When you test your algorithm, you may run into a problem: the function crashes if there are 0 counts of a particular letter in one of the files. Modify countLettersInFile to add 1 to every letter count. This is known as smoothing: it helps "smooth" out irregularities in the data, such as counts being 0 due to not having a large enough collection of names, while still preserving big differences in counts that come from the data.

After writing compareFrequencies, call plotList to make the plot. If you aren't seeing much detail (e.g., if only one of the values is very large), call plotList with two parameters: the list, followed by True. Adding the second parameter will make plotList use y-axis limits of -10 and 10.

Explore the data files and see if you notice any interesting trends!

Even more ideas

The files include the number of babies given a particular name. Modify your functions from Part 1 so that countLettersInFile takes an additional parameter, a boolean.
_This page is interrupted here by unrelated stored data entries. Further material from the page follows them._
(** Repetition of [body], which must consume at least one character per
    round.  Greedy repetition tries one more round before trying the rest of
    the pattern, lazy repetition the other way round. *)
Fixpoint star_loop (body : mstate -> cont -> option mstate) (greedy : bool)
    (fuel : nat) (st : mstate) (k : cont) : option mstate :=
  match fuel with
  | 0 => k st
  | S fuel' =>
      if greedy then
        match body st (fun st' =>
                 if length (after st') <? length (after st)
                 then star_loop body greedy fuel' st' k else None) with
        | Some res => Some res
        | None => k st
        end
      else
        match k st with
        | Some res => Some res
        | None => body st (fun st' =>
                    if length (after st') <? length (after st)
                    then star_loop body greedy fuel' st' k else None)
        end
  end.

Section Matcher.
Context `{U : Unicode}.

Fixpoint cls_match (k : cclass) (c : char) : bool :=
  match k with
  | Lit x => (c =? x)%N
  | LitI x => char_in c (case_variants x)
  | Range lo hi => in_range lo hi c
  | OneOf l => char_in c l
  | Space => is_space c
  | Digit => is_digit c
  | Word => is_word c
  | Dot => negb (c =? 10)%N
  | Union a b => cls_match a c || cls_match b c
  end.

(** [\b]: exactly one of the two neighbours is a word character. *)
Definition at_word_boundary (st : mstate) : bool :=
  xorb (match before st with c :: _ => is_word c | [] => false end)
       (match after st with c :: _ => is_word c | [] => false end).

(** [$]: at the end of the string or just before a final newline. *)
Definition at_end (st : mstate) : bool :=
  match after st with
  | [] => true
  | [c] => (c =? 10)%N
  | _ => false
  end.

(** The backtracking matcher: [rmatch r st k] matches [r] at [st] and
    hands every way of doing so, in Python's order of preference, to the
    rest of the pattern [k], until one succeeds. *)
Fixpoint rmatch (r : regex) (st : mstate) (k : cont) {struct r} : option mstate :=
  match r with
  | Eps => k st
  | Cls c =>
      match after st with
      | x :: rest =>
          if cls_match c x then k (MState (x :: before st) rest (caps st)) else None
      | [] => None
      end
  | Seq r1 r2 => rmatch r1 st (fun st1 => rmatch r2 st1 k)
  | Alt r1 r2 =>
      match rmatch r1 st k with
      | Some res => Some res
      | None => rmatch r2 st k
      end
  | Star g r' => star_loop (rmatch r') g (S (length (after st))) st k
  | Group n r' => rmatch r' st (fun st' => k (set_cap n (pos st) (pos st') st'))
  | Ahead r' =>
      match rmatch r' st Some with
      | Some st' => k (with_caps st (caps st'))
      | None => None
      end
  | Behind c =>
      match before st with
      | x :: _ => if cls_match c x then k st else None
      | [] => None
      end
  | Eos => if at_end st then k st else None
  | WordB => if at_word_boundary st then k st else None
  end.

(** A match object: the string, the span of the match, the group spans. *)
Record match_obj := MatchObj {
  m_string : str;
  m_start : nat;
  m_end : nat;
  m_caps : list (nat * (nat * nat))
}.

(** [m.group(n)], [None] when group [n] took no part in the match. *)
Definition group (m : match_obj) (n : nat) : option str :=
  match cap_lookup n (m_caps m) with
  | Some (a, b) => Some (take (b - a) (drop a (m_string m)))
  | None => None
  end.

(** Try the pattern at the current position, then one character further,
    and so on: the leftmost match wins. *)
Fixpoint scan (r : regex) (s : str) (pre suf : list char) : option match_obj :=
  match rmatch r (MState pre suf []) Some with
  | Some st' => Some (MatchObj s (length pre) (pos st') (caps st'))
  | None =>
      match suf with
      | [] => None
      | c :: suf' => scan r s (c :: pre) suf'
      end
  end.

(** [pattern.search(s, start)] *)
Definition search (r : regex) (s : str) (start : nat) : option match_obj :=
  scan r s (rev (take start s)) (drop start s).

(** [pattern.finditer(s)]: successive non-overlapping matches. *)
Fixpoint finditer_from (fuel : nat) (r : regex) (s : str) (start : nat)
    : list match_obj :=
  match fuel with
  | 0 => []
  | S fuel' =>
      if length s <? start then []
      else match search r s start with
           | None => []
           | Some m =>
               m :: finditer_from fuel' r s
                      (if m_start m <? m_end m then m_end m else S (m_end m))
           end
  end.

Definition finditer (r : regex) (s : str) : list match_obj :=
  finditer_from (S (S (length s))) r s 0.
End Matcher.

(** *** Writing patterns *)

(** [r+], [r?] and their building blocks. *)
Definition Plus (r : regex) : regex := Seq r (Star true r).
Definition Opt (r : regex) : regex := Alt r Eps.

Fixpoint seq_of (l : list regex) : regex :=
  match l with
  | [] => Eps
  | [r] => r
  | r :: l' => Seq r (seq_of l')
  end.

Fixpoint alt_of (l : list regex) : regex :=
  match l with
  | [] => Eps
  | [r] => r
  | r :: l' => Alt r (alt_of l')
  end.

(** A literal word under [re.IGNORECASE]. *)
Definition word_i (w : string) : regex :=
  seq_of (List.map (fun c => Cls (LitI c)) (py w)).

(** ** orchestrator.py: the patterns *)

Definition ws1 : regex := Plus (Cls Space).                    (* \s+ *)
Definition digits1 : regex := Plus (Cls Digit).                (* \d+ *)
Definition number_opt : regex := Opt (Seq (word_i "number") ws1). (* (?:number\s+)? *)

(** [_PAGE_REQUEST_RE], compiled with [re.IGNORECASE]. *)
Definition _PAGE_REQUEST_RE : regex :=
  Seq
    (alt_of
       [ seq_of [ alt_of [word_i "read"; word_i "show"; word_i "get";
                          word_i "give"; word_i "tell"];
                  Opt (Seq ws1 (word_i "me"));
                  Opt (Seq ws1 (word_i "about"));
                  ws1; word_i "page"; ws1; number_opt; Group 1 digits1 ];
         seq_of [ word_i "what";
                  Alt (Seq ws1 (word_i "is")) (Seq (Cls Dot) (word_i "s"));
                  ws1; word_i "on"; ws1; word_i "page"; ws1; number_opt;
                  Group 2 digits1 ];
         seq_of [ word_i "page"; ws1; number_opt; Group 3 digits1;
                  Star false (Cls Dot);
                  alt_of [word_i "read"; word_i "show"; word_i "get";
                          word_i "content"; word_i "text"; word_i "what"] ] ])
    (Opt (seq_of [ ws1; alt_of [word_i "of"; word_i "from"; word_i "in"]; ws1;
                   Group 4 (Plus (Cls Dot)) ])).

Definition _ABBREVIATIONS : list str :=
  List.map py
    [ "Mr"; "Mrs"; "Ms"; "Dr"; "Prof"; "Sr"; "Jr"; "St"; "Ave"; "Blvd";
      "Dept"; "Est"; "Fig"; "Gen"; "Gov"; "Sgt"; "Corp"; "Inc"; "Ltd"; "Co";
      "vs"; "etc"; "approx"; "dept"; "est"; "min"; "max"; "misc"; "tech" ]%string.

(** [(?<=[.!?])\s+(?=[A-Z...])], where the set after [A-Z] also holds the
    double quote U+0022 and the left double quotation mark U+201C. *)
Definition _SENTENCE_END_RE : regex :=
  seq_of [ Behind (OneOf (py ".!?")); ws1;
           Ahead (Cls (Union (Range (chr "A") (chr "Z")) (OneOf [34; 8220]%N))) ].

(** [(\w+)\.$], the pattern of the abbreviation check. *)
Definition last_word_re : regex :=
  seq_of [ Group 1 (Plus (Cls Word)); Cls (Lit (chr ".")); Eos ].

(** [\b[A-Z]\.$] *)
Definition _SINGLE_LETTER_ABBR_RE : regex :=
  seq_of [ WordB; Cls (Range (chr "A") (chr "Z")); Cls (Lit (chr ".")); Eos ].

(** [\d\.$] *)
Definition _DECIMAL_END_RE : regex :=
  seq_of [ Cls Digit; Cls (Lit (chr ".")); Eos ].

(** [[,;:]\s+(?=[A-Za-z])] *)
Definition _CLAUSE_SPLIT_RE : regex :=
  seq_of [ Cls (OneOf (py ",;:")); ws1;
           Ahead (Cls (Union (Range (chr "A") (chr "Z")) (Range (chr "a") (chr "z")))) ].

Definition MIN_SENTENCE_LENGTH : nat := 20.
Definition MAX_BUFFER_LENGTH : nat := 500.

(** ** orchestrator.py: [SentenceBuffer] *)

Record SentenceBuffer := { _buffer : str }.

(** [SentenceBuffer()] *)
Definition new_buffer : SentenceBuffer := {| _buffer := [] |}.

Definition NLNL : str := [10; 10]%N.

(** [sentences.append(s)] behind [if s:]. *)
Definition append_if (sentences : list str) (s : str) : list str :=
  if nonempty s then sentences ++ [s] else sentences.

Section Segmenter.
Context `{U : Unicode}.

(** The loop [while "\n\n" in self._buffer].  Every round shortens the
    buffer, so [length buffer] rounds are enough; [None] stands for a loop
    that has not finished within its fuel. *)
Fixpoint paragraph_loop (fuel : nat) (buffer : str) (sentences : list str)
    : option (str * list str) :=
  match split_once NLNL buffer with
  | None => Some (buffer, sentences)
  | Some (before, after) =>
      match fuel with
      | 0 => None
      | S fuel' => paragraph_loop fuel' after (append_if sentences (strip before))
      end
  end.

(** [last_word_match and last_word_match.group(1) in _ABBREVIATIONS] *)
Definition ends_with_abbreviation (candidate : str) : bool :=
  match search last_word_re candidate 0 with
  | Some m =>
      match group m 1 with
      | Some w => existsb (str_eqb w) _ABBREVIATIONS
      | None => false
      end
  | None => false
  end.

Definition found (r : regex) (s : str) : bool :=
  match search r s 0 with Some _ => true | None => false end.

(** The loop [while True] over the sentence ends, with the buffer, the
    position [search_start] and the sentences found so far as its state. *)
Fixpoint sentence_loop (fuel : nat) (buffer : str) (search_start : nat)
    (sentences : list str) : option (str * list str) :=
  match fuel with
  | 0 => None
  | S fuel' =>
      match search _SENTENCE_END_RE buffer search_start with
      | None => Some (buffer, sentences)
      | Some m =>
          let candidate := strip (take (m_start m) buffer) in
          if ends_with_abbreviation candidate then
            sentence_loop fuel' buffer (m_end m) sentences
          else if found _SINGLE_LETTER_ABBR_RE candidate then
            sentence_loop fuel' buffer (m_end m) sentences
          else if found _DECIMAL_END_RE candidate then
            sentence_loop fuel' buffer (m_end m) sentences
          else if length candidate <? MIN_SENTENCE_LENGTH then
            sentence_loop fuel' buffer (m_end m) sentences
          else
            sentence_loop fuel' (drop (m_end m) buffer) 0 (sentences ++ [candidate])
      end
  end.

(** The block [if len(self._buffer) > MAX_BUFFER_LENGTH]. *)
Definition force_split (buffer : str) (sentences : list str) : str * list str :=
  if MAX_BUFFER_LENGTH <? length buffer then
    match last (finditer _CLAUSE_SPLIT_RE buffer) with
    | Some last_match =>
        let split_pos := m_start last_match + 1 in
        let sentence := strip (take split_pos buffer) in
        (drop (m_end last_match) buffer, append_if sentences sentence)
    | None => (buffer, sentences)
    end
  else (buffer, sentences).

(** The buffer and the sentences after the paragraph and sentence passes
    of [add]. *)
Definition add_passes (self : SentenceBuffer) (token : str)
    : option (str * list str) :=
  let buffer := _buffer self ++ token in
  match paragraph_loop (length buffer) buffer [] with
  | Some (buffer1, sentences1) =>
      sentence_loop (S (length buffer1) * S (length buffer1)) buffer1 0 sentences1
  | None => None
  end.

(** [SentenceBuffer.add]: the new state of the object and the list it
    returns. *)
Definition add (self : SentenceBuffer) (token : str)
    : option (SentenceBuffer * list str) :=
  match add_passes self token with
  | Some (buffer2, sentences2) =>
      let '(buffer3, sentences3) := force_split buffer2 sentences2 in
      Some ({| _buffer := buffer3 |}, sentences3)
  | None => None
  end.

(** [SentenceBuffer.flush] *)
Definition flush (self : SentenceBuffer) : SentenceBuffer * option str :=
  let remaining := strip (_buffer self) in
  ({| _buffer := [] |}, if nonempty remaining then Some remaining else None).
End Segmenter.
If the parameter is False, behave as we did previously. But if the parameter is True, count each letter in a name n times if there were n babies born with that name. For example, if "Erin" occured 500 times, I would add 500 to my count of "e", 500 to my count of "r", and so on. You may also want to modify countLetters to take an additional parameter as well.
You might be interested in plotting other lists. For example, a list comparing the average number of characters in names from different eras. Make a copy of the plot function, rename it, and try to modify it so that it doesn't require the input list to contain 26 items.
The files include M/F for gender assigned at birth. Write a function that only counts letters for the M names or for the F names. Try to reuse code as much as possible, calling functions rather than copying/pasting code.

Anna's acknowledgements

This lab was adapted from one by Anna Rafferty. Thanks for sharing!